**EXERCISE GOAL:** For the records below, tally the lines that include the word "Herr" and report the number alone.

───── MATERIAL SHOWN

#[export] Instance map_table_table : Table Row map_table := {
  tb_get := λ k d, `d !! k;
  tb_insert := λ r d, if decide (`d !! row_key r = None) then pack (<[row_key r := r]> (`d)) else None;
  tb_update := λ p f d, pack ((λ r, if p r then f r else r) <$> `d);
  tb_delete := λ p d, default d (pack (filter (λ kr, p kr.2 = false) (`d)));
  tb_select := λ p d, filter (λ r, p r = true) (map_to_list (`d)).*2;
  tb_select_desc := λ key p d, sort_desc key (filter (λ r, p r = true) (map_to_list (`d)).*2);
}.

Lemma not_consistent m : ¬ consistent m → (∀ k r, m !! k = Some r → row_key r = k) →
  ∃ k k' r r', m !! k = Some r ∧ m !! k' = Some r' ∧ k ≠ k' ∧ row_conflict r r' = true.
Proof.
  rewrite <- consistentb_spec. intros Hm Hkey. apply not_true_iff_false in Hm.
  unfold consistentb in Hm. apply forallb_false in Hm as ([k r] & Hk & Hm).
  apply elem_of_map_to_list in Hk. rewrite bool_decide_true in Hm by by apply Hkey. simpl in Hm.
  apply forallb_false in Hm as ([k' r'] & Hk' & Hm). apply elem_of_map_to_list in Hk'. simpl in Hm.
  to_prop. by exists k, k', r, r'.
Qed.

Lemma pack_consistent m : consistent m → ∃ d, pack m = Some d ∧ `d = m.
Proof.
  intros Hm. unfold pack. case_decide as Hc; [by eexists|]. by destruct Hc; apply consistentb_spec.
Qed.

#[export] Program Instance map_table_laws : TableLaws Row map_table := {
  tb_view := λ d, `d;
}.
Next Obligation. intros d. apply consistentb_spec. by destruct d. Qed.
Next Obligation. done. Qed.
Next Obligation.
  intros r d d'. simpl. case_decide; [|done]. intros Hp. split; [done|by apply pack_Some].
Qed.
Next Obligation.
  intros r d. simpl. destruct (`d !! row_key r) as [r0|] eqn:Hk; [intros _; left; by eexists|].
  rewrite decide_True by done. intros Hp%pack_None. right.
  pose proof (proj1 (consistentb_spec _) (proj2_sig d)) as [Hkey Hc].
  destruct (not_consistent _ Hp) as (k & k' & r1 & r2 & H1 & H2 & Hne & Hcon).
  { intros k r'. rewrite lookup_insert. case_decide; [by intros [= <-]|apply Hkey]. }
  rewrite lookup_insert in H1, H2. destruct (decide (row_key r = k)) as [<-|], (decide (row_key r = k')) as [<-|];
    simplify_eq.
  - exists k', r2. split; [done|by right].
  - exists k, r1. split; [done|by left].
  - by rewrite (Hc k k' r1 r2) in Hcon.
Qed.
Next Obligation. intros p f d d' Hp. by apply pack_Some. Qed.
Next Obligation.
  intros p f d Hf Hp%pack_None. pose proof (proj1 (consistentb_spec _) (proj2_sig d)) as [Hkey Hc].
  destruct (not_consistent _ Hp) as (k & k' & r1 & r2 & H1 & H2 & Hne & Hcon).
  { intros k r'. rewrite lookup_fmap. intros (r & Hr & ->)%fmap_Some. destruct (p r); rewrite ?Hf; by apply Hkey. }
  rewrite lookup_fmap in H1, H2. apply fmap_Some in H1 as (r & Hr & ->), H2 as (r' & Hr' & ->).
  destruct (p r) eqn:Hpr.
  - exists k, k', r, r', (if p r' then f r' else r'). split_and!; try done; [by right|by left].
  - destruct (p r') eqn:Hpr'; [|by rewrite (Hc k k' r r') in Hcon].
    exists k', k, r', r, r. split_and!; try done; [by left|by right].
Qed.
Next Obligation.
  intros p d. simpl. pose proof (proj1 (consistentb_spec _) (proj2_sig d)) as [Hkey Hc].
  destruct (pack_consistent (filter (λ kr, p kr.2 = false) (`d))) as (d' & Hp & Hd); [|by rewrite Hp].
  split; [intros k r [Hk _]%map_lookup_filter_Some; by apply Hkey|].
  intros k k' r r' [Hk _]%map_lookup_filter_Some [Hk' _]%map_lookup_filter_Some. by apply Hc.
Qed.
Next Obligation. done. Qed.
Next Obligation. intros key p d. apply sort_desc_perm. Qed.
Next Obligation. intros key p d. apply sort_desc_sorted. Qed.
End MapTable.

──────────
───── MATERIAL SHOWN

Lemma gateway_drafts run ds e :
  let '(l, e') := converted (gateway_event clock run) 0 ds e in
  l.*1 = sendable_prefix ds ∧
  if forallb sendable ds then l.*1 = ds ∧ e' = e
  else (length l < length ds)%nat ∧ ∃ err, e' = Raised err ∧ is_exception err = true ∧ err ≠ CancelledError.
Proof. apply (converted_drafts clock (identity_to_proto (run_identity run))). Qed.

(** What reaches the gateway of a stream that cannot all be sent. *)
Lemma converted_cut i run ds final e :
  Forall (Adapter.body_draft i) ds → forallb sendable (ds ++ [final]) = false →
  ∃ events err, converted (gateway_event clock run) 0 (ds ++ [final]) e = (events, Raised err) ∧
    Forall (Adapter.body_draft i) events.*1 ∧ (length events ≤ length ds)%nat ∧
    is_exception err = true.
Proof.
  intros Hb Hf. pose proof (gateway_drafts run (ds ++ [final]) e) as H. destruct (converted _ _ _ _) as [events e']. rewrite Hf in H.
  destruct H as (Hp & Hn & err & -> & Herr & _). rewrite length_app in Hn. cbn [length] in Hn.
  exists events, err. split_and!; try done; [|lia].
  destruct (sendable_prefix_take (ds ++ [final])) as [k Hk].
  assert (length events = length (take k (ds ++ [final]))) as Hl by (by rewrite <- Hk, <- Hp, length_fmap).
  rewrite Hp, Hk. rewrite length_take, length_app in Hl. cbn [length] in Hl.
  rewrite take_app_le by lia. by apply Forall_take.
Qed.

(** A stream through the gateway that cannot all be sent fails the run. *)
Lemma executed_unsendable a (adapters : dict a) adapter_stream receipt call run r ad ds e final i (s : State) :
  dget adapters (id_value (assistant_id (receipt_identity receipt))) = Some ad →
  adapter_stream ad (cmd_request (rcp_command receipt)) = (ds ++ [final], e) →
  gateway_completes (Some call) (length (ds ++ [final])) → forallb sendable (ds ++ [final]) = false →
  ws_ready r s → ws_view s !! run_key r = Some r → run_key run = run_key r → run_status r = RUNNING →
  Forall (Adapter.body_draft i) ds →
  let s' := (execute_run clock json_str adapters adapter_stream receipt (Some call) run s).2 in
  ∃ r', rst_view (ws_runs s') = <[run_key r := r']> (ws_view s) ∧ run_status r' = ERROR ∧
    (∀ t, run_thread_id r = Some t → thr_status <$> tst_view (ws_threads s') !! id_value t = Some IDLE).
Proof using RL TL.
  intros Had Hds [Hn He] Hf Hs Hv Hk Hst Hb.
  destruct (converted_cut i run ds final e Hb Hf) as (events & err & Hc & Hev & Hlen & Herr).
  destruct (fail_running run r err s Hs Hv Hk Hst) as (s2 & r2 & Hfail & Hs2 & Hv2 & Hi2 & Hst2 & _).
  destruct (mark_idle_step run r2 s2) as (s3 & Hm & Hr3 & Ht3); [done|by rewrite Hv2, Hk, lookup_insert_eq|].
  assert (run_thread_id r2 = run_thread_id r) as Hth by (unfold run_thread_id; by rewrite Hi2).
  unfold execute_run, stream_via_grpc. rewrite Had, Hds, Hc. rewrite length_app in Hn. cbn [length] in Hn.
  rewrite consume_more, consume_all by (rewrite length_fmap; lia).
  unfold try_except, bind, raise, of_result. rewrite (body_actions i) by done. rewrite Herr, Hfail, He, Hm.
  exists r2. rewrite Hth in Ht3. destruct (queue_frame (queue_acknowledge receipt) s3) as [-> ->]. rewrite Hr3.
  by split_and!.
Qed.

──────────

**RESPONSE TO THIS EXERCISE:** 3